§ To do:
In the entries below, find the line with "revert m q Hm Ht. apply receives_intro." and the line with "ac_signature : exists". Return those two lines and all lines between them, exactly.

§ Extracted data:
# # # # # # #
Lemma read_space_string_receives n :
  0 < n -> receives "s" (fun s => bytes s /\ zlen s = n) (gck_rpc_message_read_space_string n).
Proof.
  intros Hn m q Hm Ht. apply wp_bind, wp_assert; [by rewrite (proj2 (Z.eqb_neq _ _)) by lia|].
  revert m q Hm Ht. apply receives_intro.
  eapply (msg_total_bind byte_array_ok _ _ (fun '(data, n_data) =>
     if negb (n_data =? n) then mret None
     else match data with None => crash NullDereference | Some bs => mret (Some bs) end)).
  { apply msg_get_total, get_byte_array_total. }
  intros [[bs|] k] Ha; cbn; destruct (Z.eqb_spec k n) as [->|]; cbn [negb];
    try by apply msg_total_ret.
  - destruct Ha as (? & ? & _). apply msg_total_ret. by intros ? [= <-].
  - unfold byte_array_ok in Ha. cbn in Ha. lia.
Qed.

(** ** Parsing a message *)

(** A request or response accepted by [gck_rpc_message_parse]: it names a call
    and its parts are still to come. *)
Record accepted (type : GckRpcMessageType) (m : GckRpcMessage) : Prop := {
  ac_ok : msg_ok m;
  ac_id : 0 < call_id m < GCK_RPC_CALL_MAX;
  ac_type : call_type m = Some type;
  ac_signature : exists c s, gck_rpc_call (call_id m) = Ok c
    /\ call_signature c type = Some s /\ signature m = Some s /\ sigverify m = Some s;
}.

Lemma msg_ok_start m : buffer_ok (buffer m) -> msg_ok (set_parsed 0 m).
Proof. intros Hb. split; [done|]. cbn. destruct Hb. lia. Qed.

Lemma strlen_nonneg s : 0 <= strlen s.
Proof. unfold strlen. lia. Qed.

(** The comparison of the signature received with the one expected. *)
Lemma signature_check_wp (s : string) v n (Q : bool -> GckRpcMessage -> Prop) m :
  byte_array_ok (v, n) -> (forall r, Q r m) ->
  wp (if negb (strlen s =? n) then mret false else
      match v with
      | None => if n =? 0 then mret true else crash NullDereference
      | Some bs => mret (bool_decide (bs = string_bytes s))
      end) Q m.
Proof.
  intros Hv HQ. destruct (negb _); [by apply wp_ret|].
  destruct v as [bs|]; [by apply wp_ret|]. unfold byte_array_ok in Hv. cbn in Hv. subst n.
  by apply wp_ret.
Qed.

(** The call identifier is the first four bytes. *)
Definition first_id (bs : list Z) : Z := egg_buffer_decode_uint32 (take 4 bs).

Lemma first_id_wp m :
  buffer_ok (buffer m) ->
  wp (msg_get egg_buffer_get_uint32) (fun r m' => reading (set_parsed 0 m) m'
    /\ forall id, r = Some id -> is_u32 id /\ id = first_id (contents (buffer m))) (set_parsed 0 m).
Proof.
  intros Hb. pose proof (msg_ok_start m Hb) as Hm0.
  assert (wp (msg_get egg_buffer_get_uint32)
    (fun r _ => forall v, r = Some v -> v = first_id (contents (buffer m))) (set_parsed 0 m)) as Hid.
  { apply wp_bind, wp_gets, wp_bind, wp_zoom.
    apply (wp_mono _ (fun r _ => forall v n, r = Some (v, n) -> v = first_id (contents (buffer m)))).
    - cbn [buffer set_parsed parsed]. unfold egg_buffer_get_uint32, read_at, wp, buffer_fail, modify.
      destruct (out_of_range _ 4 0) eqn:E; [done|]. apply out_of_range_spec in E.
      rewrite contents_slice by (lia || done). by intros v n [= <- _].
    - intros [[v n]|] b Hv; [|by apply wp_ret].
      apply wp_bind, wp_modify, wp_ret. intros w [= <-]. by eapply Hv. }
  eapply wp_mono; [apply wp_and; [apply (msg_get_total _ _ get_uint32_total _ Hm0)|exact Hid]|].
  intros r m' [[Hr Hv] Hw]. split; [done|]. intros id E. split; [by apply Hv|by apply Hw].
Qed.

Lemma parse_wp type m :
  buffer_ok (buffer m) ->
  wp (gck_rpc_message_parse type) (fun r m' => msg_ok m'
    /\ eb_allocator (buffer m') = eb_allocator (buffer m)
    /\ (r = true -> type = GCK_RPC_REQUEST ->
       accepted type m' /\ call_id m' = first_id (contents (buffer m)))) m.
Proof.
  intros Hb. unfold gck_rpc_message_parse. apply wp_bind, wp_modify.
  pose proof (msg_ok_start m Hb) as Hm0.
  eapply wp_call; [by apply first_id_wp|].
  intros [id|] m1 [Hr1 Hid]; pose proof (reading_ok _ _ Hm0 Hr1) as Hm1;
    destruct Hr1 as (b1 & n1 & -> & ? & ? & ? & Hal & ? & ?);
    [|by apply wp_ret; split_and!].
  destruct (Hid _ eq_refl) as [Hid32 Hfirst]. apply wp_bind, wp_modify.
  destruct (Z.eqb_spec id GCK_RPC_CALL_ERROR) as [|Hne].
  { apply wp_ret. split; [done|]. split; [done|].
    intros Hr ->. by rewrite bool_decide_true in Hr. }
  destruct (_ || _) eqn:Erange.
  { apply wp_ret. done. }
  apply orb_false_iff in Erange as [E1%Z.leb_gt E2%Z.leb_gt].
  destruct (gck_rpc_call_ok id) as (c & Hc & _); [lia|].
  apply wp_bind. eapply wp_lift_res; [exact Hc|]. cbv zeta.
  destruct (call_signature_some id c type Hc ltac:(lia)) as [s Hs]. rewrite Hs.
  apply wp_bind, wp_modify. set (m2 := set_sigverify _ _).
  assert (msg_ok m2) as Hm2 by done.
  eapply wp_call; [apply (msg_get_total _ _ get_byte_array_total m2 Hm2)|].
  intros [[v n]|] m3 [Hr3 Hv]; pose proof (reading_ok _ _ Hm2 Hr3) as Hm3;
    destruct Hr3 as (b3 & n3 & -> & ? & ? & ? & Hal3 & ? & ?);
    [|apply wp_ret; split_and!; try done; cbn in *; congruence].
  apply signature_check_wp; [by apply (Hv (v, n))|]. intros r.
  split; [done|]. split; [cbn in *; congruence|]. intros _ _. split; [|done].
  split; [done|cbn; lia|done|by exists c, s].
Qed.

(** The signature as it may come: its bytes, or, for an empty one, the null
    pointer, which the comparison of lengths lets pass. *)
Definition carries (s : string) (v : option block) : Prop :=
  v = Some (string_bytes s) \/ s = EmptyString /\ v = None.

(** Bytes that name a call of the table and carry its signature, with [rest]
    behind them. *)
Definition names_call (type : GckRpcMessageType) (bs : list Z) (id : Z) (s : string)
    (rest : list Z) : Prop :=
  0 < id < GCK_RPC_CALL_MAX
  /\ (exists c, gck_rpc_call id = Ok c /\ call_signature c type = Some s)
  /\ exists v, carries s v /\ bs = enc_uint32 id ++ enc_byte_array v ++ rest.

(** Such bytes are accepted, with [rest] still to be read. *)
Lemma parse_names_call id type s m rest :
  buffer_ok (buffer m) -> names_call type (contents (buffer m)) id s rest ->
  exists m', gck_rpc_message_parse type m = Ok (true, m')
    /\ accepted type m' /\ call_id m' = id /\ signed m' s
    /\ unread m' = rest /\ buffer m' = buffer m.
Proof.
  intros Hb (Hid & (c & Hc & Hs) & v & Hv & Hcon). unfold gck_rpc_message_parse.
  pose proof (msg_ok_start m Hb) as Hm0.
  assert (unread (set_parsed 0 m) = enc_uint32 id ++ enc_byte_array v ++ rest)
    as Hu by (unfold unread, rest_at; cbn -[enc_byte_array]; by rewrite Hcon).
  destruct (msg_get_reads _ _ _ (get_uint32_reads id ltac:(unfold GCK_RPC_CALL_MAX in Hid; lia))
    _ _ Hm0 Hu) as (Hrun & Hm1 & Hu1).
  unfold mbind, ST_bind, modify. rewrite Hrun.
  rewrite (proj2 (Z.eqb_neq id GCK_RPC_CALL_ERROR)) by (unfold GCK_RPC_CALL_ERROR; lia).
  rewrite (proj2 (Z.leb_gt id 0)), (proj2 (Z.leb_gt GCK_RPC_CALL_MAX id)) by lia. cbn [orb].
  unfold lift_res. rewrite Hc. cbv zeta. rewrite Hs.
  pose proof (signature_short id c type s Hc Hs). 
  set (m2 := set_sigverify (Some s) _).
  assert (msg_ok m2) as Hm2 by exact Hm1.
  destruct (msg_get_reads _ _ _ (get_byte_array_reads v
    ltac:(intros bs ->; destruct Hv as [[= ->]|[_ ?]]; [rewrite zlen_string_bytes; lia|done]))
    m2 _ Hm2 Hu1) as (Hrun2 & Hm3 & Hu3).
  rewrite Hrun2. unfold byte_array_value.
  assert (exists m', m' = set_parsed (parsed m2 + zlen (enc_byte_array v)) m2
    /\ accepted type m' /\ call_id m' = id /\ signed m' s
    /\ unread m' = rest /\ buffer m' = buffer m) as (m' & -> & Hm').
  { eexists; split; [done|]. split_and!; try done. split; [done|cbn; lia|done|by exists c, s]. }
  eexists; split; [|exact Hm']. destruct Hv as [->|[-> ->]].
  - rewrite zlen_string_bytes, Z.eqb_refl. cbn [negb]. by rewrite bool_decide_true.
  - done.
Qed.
# # # # # # #
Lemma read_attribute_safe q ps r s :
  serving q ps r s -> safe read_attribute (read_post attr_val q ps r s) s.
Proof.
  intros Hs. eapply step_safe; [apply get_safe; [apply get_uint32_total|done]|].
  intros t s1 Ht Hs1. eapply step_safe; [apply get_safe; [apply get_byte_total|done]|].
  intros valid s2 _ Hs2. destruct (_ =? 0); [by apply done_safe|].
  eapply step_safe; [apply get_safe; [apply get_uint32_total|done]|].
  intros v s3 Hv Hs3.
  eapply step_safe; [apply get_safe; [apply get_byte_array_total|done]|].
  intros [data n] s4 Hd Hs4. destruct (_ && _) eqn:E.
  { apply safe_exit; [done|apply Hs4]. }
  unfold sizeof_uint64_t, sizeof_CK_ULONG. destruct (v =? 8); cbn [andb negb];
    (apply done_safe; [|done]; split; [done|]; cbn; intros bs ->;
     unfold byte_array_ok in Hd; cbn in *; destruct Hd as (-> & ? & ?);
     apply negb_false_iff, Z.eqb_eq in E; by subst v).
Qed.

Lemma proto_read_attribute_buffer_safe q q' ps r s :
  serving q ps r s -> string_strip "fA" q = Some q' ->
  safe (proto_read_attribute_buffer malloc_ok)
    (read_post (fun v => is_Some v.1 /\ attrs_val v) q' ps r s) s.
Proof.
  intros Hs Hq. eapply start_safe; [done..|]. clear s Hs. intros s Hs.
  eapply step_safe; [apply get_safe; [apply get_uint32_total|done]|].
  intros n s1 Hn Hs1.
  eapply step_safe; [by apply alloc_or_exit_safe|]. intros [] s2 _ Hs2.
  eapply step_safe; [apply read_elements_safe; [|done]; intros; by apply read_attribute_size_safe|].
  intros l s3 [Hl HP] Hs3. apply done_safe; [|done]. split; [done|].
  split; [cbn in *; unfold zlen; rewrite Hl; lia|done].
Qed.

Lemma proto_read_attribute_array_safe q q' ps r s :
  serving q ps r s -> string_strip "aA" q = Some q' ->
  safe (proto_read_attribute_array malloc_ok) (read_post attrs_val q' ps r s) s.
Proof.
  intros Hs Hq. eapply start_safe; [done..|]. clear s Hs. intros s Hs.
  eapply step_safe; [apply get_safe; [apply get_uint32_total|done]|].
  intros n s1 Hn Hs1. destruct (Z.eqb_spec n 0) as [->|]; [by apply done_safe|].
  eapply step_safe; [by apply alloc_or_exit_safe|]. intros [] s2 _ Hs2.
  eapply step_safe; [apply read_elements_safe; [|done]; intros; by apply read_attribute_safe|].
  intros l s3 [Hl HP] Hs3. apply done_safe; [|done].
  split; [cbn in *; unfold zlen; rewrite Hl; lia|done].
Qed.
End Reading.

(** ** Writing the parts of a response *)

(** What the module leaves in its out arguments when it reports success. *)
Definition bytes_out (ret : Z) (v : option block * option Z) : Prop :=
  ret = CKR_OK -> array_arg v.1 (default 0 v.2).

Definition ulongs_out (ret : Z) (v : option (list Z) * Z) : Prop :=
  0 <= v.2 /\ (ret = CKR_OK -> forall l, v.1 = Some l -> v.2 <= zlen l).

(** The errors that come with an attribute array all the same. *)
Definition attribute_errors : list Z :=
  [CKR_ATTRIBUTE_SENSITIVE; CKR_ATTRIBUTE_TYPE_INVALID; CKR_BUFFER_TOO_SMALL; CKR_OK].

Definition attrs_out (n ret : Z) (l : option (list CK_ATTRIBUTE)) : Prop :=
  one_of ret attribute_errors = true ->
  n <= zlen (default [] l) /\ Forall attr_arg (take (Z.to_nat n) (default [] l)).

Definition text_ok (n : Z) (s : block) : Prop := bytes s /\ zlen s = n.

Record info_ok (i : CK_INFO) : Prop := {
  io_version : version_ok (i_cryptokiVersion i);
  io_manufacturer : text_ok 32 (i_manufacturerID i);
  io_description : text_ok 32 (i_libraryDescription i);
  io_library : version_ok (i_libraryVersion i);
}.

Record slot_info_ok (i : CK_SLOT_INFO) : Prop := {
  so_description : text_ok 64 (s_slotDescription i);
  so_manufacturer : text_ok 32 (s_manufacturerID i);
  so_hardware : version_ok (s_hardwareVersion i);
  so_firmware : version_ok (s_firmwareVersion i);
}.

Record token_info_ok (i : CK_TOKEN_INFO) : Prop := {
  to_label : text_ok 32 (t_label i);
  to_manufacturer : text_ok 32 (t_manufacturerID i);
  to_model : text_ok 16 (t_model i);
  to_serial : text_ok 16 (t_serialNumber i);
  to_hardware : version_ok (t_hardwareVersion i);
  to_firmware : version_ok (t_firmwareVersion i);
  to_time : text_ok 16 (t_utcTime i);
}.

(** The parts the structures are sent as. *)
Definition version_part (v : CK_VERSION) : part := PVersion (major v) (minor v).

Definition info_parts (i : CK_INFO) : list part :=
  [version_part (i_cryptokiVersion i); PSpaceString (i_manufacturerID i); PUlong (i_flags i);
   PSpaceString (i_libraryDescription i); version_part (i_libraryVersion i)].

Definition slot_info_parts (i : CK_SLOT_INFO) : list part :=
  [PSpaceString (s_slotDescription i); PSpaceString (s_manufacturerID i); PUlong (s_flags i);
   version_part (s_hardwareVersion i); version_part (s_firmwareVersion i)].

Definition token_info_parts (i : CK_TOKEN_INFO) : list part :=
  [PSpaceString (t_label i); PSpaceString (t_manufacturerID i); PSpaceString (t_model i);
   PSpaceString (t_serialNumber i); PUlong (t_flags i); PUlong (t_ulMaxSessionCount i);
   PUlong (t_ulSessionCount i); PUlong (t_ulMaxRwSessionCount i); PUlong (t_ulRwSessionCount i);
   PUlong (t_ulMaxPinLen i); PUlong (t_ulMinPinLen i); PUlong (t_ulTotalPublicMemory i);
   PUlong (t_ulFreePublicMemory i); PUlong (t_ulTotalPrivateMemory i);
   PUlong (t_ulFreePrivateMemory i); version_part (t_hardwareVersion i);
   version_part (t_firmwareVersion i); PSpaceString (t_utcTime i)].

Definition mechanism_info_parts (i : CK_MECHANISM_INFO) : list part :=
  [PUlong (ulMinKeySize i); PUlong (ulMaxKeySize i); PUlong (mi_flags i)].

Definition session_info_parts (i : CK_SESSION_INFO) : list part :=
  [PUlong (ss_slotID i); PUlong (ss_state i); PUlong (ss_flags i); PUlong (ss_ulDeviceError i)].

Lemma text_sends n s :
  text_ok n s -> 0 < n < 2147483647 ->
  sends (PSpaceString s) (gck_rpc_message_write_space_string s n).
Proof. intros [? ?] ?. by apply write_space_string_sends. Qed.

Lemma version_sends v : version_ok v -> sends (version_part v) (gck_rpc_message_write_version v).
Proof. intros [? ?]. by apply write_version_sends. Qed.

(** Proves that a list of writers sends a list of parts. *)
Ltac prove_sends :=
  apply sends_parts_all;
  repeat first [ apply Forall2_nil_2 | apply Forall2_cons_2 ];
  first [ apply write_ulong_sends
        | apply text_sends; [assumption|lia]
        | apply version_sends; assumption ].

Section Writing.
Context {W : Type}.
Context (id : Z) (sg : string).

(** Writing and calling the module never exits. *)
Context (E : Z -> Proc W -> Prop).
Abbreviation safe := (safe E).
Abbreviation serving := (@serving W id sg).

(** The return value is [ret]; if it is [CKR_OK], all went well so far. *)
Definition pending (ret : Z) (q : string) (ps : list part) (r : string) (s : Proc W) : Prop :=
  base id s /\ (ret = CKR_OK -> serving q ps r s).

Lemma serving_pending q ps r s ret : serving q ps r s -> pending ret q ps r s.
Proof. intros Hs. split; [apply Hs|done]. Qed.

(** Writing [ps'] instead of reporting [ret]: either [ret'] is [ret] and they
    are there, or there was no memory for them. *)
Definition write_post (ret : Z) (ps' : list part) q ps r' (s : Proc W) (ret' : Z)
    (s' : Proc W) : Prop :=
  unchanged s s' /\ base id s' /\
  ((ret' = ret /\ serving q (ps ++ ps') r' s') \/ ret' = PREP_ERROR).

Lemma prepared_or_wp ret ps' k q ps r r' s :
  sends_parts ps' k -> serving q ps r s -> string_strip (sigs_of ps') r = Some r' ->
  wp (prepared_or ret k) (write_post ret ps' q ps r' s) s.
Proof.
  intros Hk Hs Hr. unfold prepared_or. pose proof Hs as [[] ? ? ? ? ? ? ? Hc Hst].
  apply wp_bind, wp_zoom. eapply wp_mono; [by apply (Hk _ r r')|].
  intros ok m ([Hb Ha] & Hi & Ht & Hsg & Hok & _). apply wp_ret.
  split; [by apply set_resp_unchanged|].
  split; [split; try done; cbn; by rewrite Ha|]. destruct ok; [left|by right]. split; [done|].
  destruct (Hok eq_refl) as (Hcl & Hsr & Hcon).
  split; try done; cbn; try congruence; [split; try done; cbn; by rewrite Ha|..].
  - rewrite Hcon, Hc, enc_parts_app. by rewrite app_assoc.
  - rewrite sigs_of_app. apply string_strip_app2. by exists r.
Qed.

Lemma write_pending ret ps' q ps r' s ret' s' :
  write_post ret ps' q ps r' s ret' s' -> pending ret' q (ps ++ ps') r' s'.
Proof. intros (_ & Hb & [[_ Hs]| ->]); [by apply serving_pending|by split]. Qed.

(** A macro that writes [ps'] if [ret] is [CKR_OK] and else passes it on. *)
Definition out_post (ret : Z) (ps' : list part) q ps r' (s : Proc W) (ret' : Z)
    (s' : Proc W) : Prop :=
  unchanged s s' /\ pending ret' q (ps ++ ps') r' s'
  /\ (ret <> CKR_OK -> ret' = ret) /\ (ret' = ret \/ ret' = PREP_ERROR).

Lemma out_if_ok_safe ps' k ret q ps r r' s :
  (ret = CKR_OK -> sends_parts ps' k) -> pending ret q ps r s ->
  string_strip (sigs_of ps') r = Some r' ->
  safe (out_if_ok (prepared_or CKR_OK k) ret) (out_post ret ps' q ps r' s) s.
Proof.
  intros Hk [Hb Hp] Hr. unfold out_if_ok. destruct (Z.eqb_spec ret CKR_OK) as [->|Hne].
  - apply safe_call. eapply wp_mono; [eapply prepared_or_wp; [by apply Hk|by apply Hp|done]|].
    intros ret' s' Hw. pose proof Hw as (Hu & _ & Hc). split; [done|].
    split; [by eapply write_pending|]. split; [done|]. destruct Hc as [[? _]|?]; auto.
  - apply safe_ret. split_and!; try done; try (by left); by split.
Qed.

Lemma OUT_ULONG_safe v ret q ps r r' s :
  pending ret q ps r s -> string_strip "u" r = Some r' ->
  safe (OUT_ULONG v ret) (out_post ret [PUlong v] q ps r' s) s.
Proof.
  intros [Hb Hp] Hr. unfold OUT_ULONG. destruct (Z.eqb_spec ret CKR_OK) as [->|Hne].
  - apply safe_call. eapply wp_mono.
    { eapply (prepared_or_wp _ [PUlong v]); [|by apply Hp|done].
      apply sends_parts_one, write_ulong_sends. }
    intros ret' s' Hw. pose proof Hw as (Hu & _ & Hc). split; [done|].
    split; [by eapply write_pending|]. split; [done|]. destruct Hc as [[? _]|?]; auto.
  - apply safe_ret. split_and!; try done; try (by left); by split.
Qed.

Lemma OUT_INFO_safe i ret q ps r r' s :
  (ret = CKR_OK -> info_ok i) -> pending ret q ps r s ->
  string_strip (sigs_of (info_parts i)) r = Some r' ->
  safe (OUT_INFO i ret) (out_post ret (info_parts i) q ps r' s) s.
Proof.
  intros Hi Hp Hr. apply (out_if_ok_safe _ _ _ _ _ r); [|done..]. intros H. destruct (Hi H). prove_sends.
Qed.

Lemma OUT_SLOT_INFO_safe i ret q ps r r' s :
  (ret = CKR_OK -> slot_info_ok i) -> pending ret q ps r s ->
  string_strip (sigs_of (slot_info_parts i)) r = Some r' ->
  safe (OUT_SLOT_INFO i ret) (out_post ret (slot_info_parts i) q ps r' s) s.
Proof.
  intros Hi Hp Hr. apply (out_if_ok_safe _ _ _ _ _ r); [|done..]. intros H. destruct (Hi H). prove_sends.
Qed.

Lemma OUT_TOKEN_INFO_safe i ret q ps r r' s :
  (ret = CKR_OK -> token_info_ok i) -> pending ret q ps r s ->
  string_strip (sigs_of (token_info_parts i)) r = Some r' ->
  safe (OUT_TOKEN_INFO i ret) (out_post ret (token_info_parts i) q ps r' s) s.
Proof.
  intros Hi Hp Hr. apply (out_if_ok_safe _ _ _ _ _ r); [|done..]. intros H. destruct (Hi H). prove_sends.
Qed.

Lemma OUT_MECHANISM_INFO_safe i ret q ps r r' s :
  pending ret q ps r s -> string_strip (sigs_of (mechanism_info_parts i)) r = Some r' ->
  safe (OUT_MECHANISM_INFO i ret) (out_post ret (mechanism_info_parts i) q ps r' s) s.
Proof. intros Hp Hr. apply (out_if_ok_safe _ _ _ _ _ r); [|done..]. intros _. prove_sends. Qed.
# # # # # # #
§ Solution:
  revert m q Hm Ht. apply receives_intro.
  eapply (msg_total_bind byte_array_ok _ _ (fun '(data, n_data) =>
     if negb (n_data =? n) then mret None
     else match data with None => crash NullDereference | Some bs => mret (Some bs) end)).
  { apply msg_get_total, get_byte_array_total. }
  intros [[bs|] k] Ha; cbn; destruct (Z.eqb_spec k n) as [->|]; cbn [negb];
    try by apply msg_total_ret.
  - destruct Ha as (? & ? & _). apply msg_total_ret. by intros ? [= <-].
  - unfold byte_array_ok in Ha. cbn in Ha. lia.
Qed.

(** ** Parsing a message *)

(** A request or response accepted by [gck_rpc_message_parse]: it names a call
    and its parts are still to come. *)
Record accepted (type : GckRpcMessageType) (m : GckRpcMessage) : Prop := {
  ac_ok : msg_ok m;
  ac_id : 0 < call_id m < GCK_RPC_CALL_MAX;
  ac_type : call_type m = Some type;
  ac_signature : exists c s, gck_rpc_call (call_id m) = Ok c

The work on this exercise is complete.